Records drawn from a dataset
-----

(* ===== verification/Linearizable.v ===== *)
(** * The indexes under concurrent calls (pod_index.go, policy_index.go)

    The methods of the two indexes, one access to a map at a time, run by any number of
    goroutines under a readers-writer mutex. Each call is shown to take effect at one
    instant between its invocation and its return: the histories of the concurrent
    index are histories of one whose methods are the atomic operations of PodIndex.v
    and PolicyIndex.v. *)

From stdpp Require Import functions.
From S2P Require Import Prelude Types Selectors Stores PodIndex PolicyIndex.

(** ** Objects with a readers-writer mutex *)
Section Objects.
Context {C L R D : Type}.      (* calls, positions in a body, results, guarded data *)
Variable writes : C → bool.                (* [Lock] or [RLock] *)
Variable enter : C → L.                    (* the body after the lock is taken *)
Variable next : L → D → (L * D) + R.       (* one access, or the result *)
Variable apply : C → D → D * R.            (* the atomic operation *)

(** The body, alone on the data, from a position to its end. *)
Inductive finishes : L → D → D → R → Prop :=
  | finishes_done l d r : next l d = inr r → finishes l d d r
  | finishes_step l d l1 d1 d' r : next l d = inl (l1, d1) → finishes l1 d1 d' r → finishes l d d' r.

(** Visible events *)
Inductive event := Call (i : nat) (c : C) | Return (i : nat) (r : R).

(** *** The concurrent object *)
Inductive status := Idle | Waiting (c : C) | Inside (c : C) (l : L) | Returning (r : R).
Record CState := mkCState {
  c_data : D;
  c_writer : option nat;
  c_readers : gset nat;
  c_thread : nat → status;
}.

Inductive cstep (s : CState) : option event → CState → Prop :=
  | c_call i c :
      c_thread s i = Idle →
      cstep s (Some (Call i c)) (mkCState (c_data s) (c_writer s) (c_readers s) (<[i := Waiting c]> (c_thread s)))
  | c_lock i c :
      c_thread s i = Waiting c → writes c = true → c_writer s = None → c_readers s = ∅ →
      cstep s None (mkCState (c_data s) (Some i) ∅ (<[i := Inside c (enter c)]> (c_thread s)))
  | c_rlock i c :
      c_thread s i = Waiting c → writes c = false → c_writer s = None →
      cstep s None (mkCState (c_data s) None ({[i]} ∪ c_readers s) (<[i := Inside c (enter c)]> (c_thread s)))
  | c_access i c l l' d' :
      c_thread s i = Inside c l → next l (c_data s) = inl (l', d') →
      cstep s None (mkCState d' (c_writer s) (c_readers s) (<[i := Inside c l']> (c_thread s)))
  | c_unlock i c l r :
      c_thread s i = Inside c l → next l (c_data s) = inr r → writes c = true →
      cstep s None (mkCState (c_data s) None (c_readers s) (<[i := Returning r]> (c_thread s)))
  | c_runlock i c l r :
      c_thread s i = Inside c l → next l (c_data s) = inr r → writes c = false →
      cstep s None (mkCState (c_data s) (c_writer s) (c_readers s ∖ {[i]}) (<[i := Returning r]> (c_thread s)))
  | c_return i r :
      c_thread s i = Returning r →
      cstep s (Some (Return i r)) (mkCState (c_data s) (c_writer s) (c_readers s) (<[i := Idle]> (c_thread s))).

(** *** The atomic object: a call has its whole effect in one step *)
Inductive astatus := AIdle | APending (c : C) | ADone (r : R).
Record AState := mkAState { a_data : D; a_thread : nat → astatus }.

Inductive astep (a : AState) : option event → AState → Prop :=
  | a_call i c :
      a_thread a i = AIdle →
      astep a (Some (Call i c)) (mkAState (a_data a) (<[i := APending c]> (a_thread a)))
  | a_effect i c d r :
      a_thread a i = APending c → apply c (a_data a) = (d, r) →
      astep a None (mkAState d (<[i := ADone r]> (a_thread a)))
  | a_return i r :
      a_thread a i = ADone r →
      astep a (Some (Return i r)) (mkAState (a_data a) (<[i := AIdle]> (a_thread a))).

(** Histories: the visible events of a run *)
Definition visible (e : option event) : list event := match e with Some e => [e] | None => [] end.

Inductive chistory (d : D) : list event → CState → Prop :=
  | ch_start : chistory d [] (mkCState d None ∅ (λ _, Idle))
  | ch_step h s e s' : chistory d h s → cstep s e s' → chistory d (h ++ visible e) s'.
Inductive ahistory (d : D) : list event → AState → Prop :=
  | ah_start : ahistory d [] (mkAState d (λ _, AIdle))
  | ah_step h a e a' : ahistory d h a → astep a e a' → ahistory d (h ++ visible e) a'.

(** *** Schedules: which goroutine moves next, and what it calls when it is idle *)
Inductive move := Invoke (i : nat) (c : C) | Go (i : nat).

Definition set_thread (s : CState) (i : nat) (t : status) : CState :=
  mkCState (c_data s) (c_writer s) (c_readers s) (<[i := t]> (c_thread s)).

Definition do_move (m : move) (s : CState) : option (option event * CState) :=
  match m with
  | Invoke i c =>
      match c_thread s i with
      | Idle => Some (Some (Call i c), set_thread s i (Waiting c))
      | _ => None
      end
  | Go i =>
      match c_thread s i with
      | Idle => None
      | Waiting c =>
          match c_writer s with
          | Some _ => None
          | None =>
              if writes c then
                if decide (c_readers s = ∅)
                then Some (None, mkCState (c_data s) (Some i) ∅ (<[i := Inside c (enter c)]> (c_thread s)))
                else None
              else Some (None, mkCState (c_data s) None ({[i]} ∪ c_readers s) (<[i := Inside c (enter c)]> (c_thread s)))
          end
      | Inside c l =>
          match next l (c_data s) with
          | inl (l', d') => Some (None, mkCState d' (c_writer s) (c_readers s) (<[i := Inside c l']> (c_thread s)))
          | inr r =>
              Some (None, mkCState (c_data s) (if writes c then None else c_writer s)
                (if writes c then c_readers s else c_readers s ∖ {[i]}) (<[i := Returning r]> (c_thread s)))
          end
      | Returning r => Some (Some (Return i r), set_thread s i Idle)
      end
  end.

Fixpoint do_moves (ms : list move) (s : CState) : option (list event * CState) :=
  match ms with
  | [] => Some ([], s)
  | m :: ms =>
      '(e, s) ← do_move m s;
      '(h, s) ← do_moves ms s;
      Some (visible e ++ h, s)
  end.

Definition cstart (d : D) : CState := mkCState d None ∅ (λ _, Idle).

Lemma do_move_sound m s e s' : do_move m s = Some (e, s') → cstep s e s'.
Proof.
  destruct m as [i c|i]; simpl; destruct (c_thread s i) as [|c'|c' l|r] eqn:Hi; try done.
  - intros [= <- <-]. by constructor.
  - destruct (c_writer s) eqn:Hw; [done|]. destruct (writes c') eqn:Hc.
    + case_decide; [|done]. intros [= <- <-]. by eapply c_lock.
    + intros [= <- <-]. by eapply c_rlock.
  - destruct (next l (c_data s)) as [[l' d']|r] eqn:Hn; intros [= <- <-]; [by eapply c_access|].
    destruct (writes c') eqn:Hc; [by eapply c_unlock|by eapply c_runlock].
  - intros [= <- <-]. by constructor.
Qed.

Lemma do_moves_sound d ms h s h' s' :
  chistory d h s → do_moves ms s = Some (h', s') → chistory d (h ++ h') s'.
Proof.
  revert h s h'. induction ms as [|m ms IH]; intros h s h' Hh Hms; simpl in Hms.
  - injection Hms as <- <-. by rewrite app_nil_r.
  - destruct (do_move m s) as [[e s1]|] eqn:Hm; [|done]. simpl in Hms.
    destruct (do_moves ms s1) as [[h1 s2]|] eqn:Hms1; [|done]. simpl in Hms. injection Hms as <- <-.
    rewrite (assoc_L (++)). eapply IH; [|done]. econstructor; [done|]. by eapply do_move_sound.
Qed.

(** ** The simulation *)

(** The body of a call computes its operation, and calls that only take the lock for
    reading do not write. *)
Hypothesis body : ∀ c d, finishes (enter c) d (apply c d).1 (apply c d).2.
Variable reading : L → Prop.
Hypothesis reading_enter : ∀ c, writes c = false → reading (enter c).
Hypothesis reading_next : ∀ l d l' d', reading l → next l d = inl (l', d') → reading l' ∧ d' = d.

Definition same (t : status) (u : astatus) : Prop :=
  match t with
  | Idle => u = AIdle
  | Waiting c | Inside c _ => u = APending c
  | Returning r => u = ADone r
  end.

(** Calls take effect when they leave the critical section: until then what is left of
    the body finishes with the outcome the operation has on the atomic data. *)
Record sim (s : CState) (a : AState) : Prop := {
  sim_status i : same (c_thread s i) (a_thread a i);
  sim_inside i c l : c_thread s i = Inside c l →
    finishes l (c_data s) (apply c (a_data a)).1 (apply c (a_data a)).2 ∧
    (if writes c then c_writer s = Some i else i ∈ c_readers s ∧ reading l);
  sim_writer i : c_writer s = Some i → c_readers s = ∅ ∧ ∃ c l, c_thread s i = Inside c l ∧ writes c = true;
  sim_data : c_writer s = None → a_data a = c_data s;
}.

Lemma sim_start d : sim (mkCState d None ∅ (λ _, Idle)) (mkAState d (λ _, AIdle)).
Proof. split; simpl; try done. Qed.

Lemma finishes_next l d l1 d1 d' r : next l d = inl (l1, d1) → finishes l d d' r → finishes l1 d1 d' r.
Proof. intros Hn Hf. destruct Hf; congruence. Qed.
Lemma finishes_result l d r d' r' : next l d = inr r → finishes l d d' r' → d' = d ∧ r' = r.
Proof. intros Hn Hf. destruct Hf; split; congruence. Qed.

(** Case analysis on whether a goroutine is the one that moved. *)
Ltac on_thread i j :=
  destruct (decide (i = j)) as [<-|?]; [rewrite ?fn_lookup_insert in *|rewrite ?fn_lookup_insert_ne in * by done].

(** While somebody writes nobody else is inside. *)
Lemma sim_alone s a i j c l :
  sim s a → c_writer s = Some i → c_thread s j = Inside c l → j = i.
Proof.
  intros Hs Hw Hj. apply (sim_inside s a Hs) in Hj as [_ Hj]. destruct (writes c); [congruence|].
  destruct (sim_writer s a Hs i Hw) as [He _]. set_solver.
Qed.

(** A move of goroutine [i]. *)
Lemma sim_update s a a' i t d w rd :
  sim s a → same t (a_thread a' i) → (∀ j, j ≠ i → a_thread a' j = a_thread a j) →
  (∀ j c l, j ≠ i → c_thread s j = Inside c l →
    finishes l d (apply c (a_data a')).1 (apply c (a_data a')).2 ∧
    (if writes c then w = Some j else j ∈ rd ∧ reading l)) →
  (∀ c l, t = Inside c l →
    finishes l d (apply c (a_data a')).1 (apply c (a_data a')).2 ∧
    (if writes c then w = Some i else i ∈ rd ∧ reading l)) →
  (∀ j, w = Some j → rd = ∅ ∧ ∃ c l, <[i := t]> (c_thread s) j = Inside c l ∧ writes c = true) →
  (w = None → a_data a' = d) →
  sim (mkCState d w rd (<[i := t]> (c_thread s))) a'.
Proof.
  intros Hs Htu Hothers Hin Hi Hw Hd. split; simpl; [| |done|done].
  - intros j. on_thread i j; [done|]. rewrite Hothers by done. apply (sim_status s a Hs).
  - intros j c l. on_thread i j; [apply Hi|by apply Hin].
Qed.

(** The writer that is inside stays there when another goroutine moves, or it moves on. *)
Lemma sim_writer_update s a i t j :
  sim s a → (∀ c l, c_thread s i = Inside c l → writes c = true → ∃ l', t = Inside c l') →
  c_writer s = Some j → c_readers s = ∅ ∧ ∃ c l, <[i := t]> (c_thread s) j = Inside c l ∧ writes c = true.
Proof.
  intros Hs Hi Hw. destruct (sim_writer s a Hs j Hw) as (He & c & l & Hj & Hwr). split; [done|].
  on_thread i j; [|eauto]. destruct (Hi c l Hj Hwr) as [l' ->]. eauto.
Qed.

Lemma sim_call s a i c :
  sim s a → c_thread s i = Idle →
  sim (mkCState (c_data s) (c_writer s) (c_readers s) (<[i := Waiting c]> (c_thread s)))
    (mkAState (a_data a) (<[i := APending c]> (a_thread a))).
Proof.
  intros Hs Hi. eapply sim_update; simpl; [exact Hs|by rewrite fn_lookup_insert| | |done| |].
  - intros j Hj. by rewrite fn_lookup_insert_ne.
  - intros j c' l _. apply (sim_inside s a Hs).
  - intros j. apply (sim_writer_update s a); [done|]. congruence.
  - apply (sim_data s a Hs).
Qed.

Lemma sim_return s a i r :
  sim s a → c_thread s i = Returning r →
  sim (mkCState (c_data s) (c_writer s) (c_readers s) (<[i := Idle]> (c_thread s)))
    (mkAState (a_data a) (<[i := AIdle]> (a_thread a))).
Proof.
  intros Hs Hi. eapply sim_update; simpl; [exact Hs|by rewrite fn_lookup_insert| | |done| |].
  - intros j Hj. by rewrite fn_lookup_insert_ne.
  - intros j c' l _. apply (sim_inside s a Hs).
  - intros j. apply (sim_writer_update s a); [done|]. congruence.
  - apply (sim_data s a Hs).
Qed.

Lemma sim_acquire s a i c w rd :
  sim s a → c_thread s i = Waiting c → c_writer s = None →
  (if writes c then w = Some i ∧ c_readers s = ∅ ∧ rd = ∅ else w = None ∧ rd = {[i]} ∪ c_readers s) →
  sim (mkCState (c_data s) w rd (<[i := Inside c (enter c)]> (c_thread s))) a.
Proof.
  intros Hs Hi Hw Hc. pose proof (sim_data s a Hs Hw) as Hd.
  pose proof (sim_status s a Hs i) as Hst. rewrite Hi in Hst. eapply sim_update; [exact Hs|done|done| | | |].
  - intros j c' l Hj Hin. apply (sim_inside s a Hs) in Hin as [Hf Hl]. split; [done|].
    destruct (writes c'); [congruence|]. destruct Hl as [Hr Hl], (writes c); destruct Hc as [-> Hc]; set_solver.
  - intros c' l [= <- <-]. rewrite <- Hd. split; [apply body|].
    destruct (writes c) eqn:Hwc; destruct Hc as [-> Hc]; [done|]. split; [set_solver|by apply reading_enter].
  - intros j Hj. destruct (writes c) eqn:Hwc; destruct Hc as [-> Hc]; [|done]. injection Hj as <-.
    split; [by destruct Hc|]. exists c, (enter c). by rewrite fn_lookup_insert.
  - intros _. done.
Qed.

-----

Please transcribe exactly the lines above from the line that has "sim s a → c_thread s i = Returning r →" up to and including the line that has "- intros j c' l Hj"; no other line belongs in the answer.

  sim s a → c_thread s i = Returning r →
  sim (mkCState (c_data s) (c_writer s) (c_readers s) (<[i := Idle]> (c_thread s)))
    (mkAState (a_data a) (<[i := AIdle]> (a_thread a))).
Proof.
  intros Hs Hi. eapply sim_update; simpl; [exact Hs|by rewrite fn_lookup_insert| | |done| |].
  - intros j Hj. by rewrite fn_lookup_insert_ne.
  - intros j c' l _. apply (sim_inside s a Hs).
  - intros j. apply (sim_writer_update s a); [done|]. congruence.
  - apply (sim_data s a Hs).
Qed.

Lemma sim_acquire s a i c w rd :
  sim s a → c_thread s i = Waiting c → c_writer s = None →
  (if writes c then w = Some i ∧ c_readers s = ∅ ∧ rd = ∅ else w = None ∧ rd = {[i]} ∪ c_readers s) →
  sim (mkCState (c_data s) w rd (<[i := Inside c (enter c)]> (c_thread s))) a.
Proof.
  intros Hs Hi Hw Hc. pose proof (sim_data s a Hs Hw) as Hd.
  pose proof (sim_status s a Hs i) as Hst. rewrite Hi in Hst. eapply sim_update; [exact Hs|done|done| | | |].
  - intros j c' l Hj Hin. apply (sim_inside s a Hs) in Hin as [Hf Hl]. split; [done|].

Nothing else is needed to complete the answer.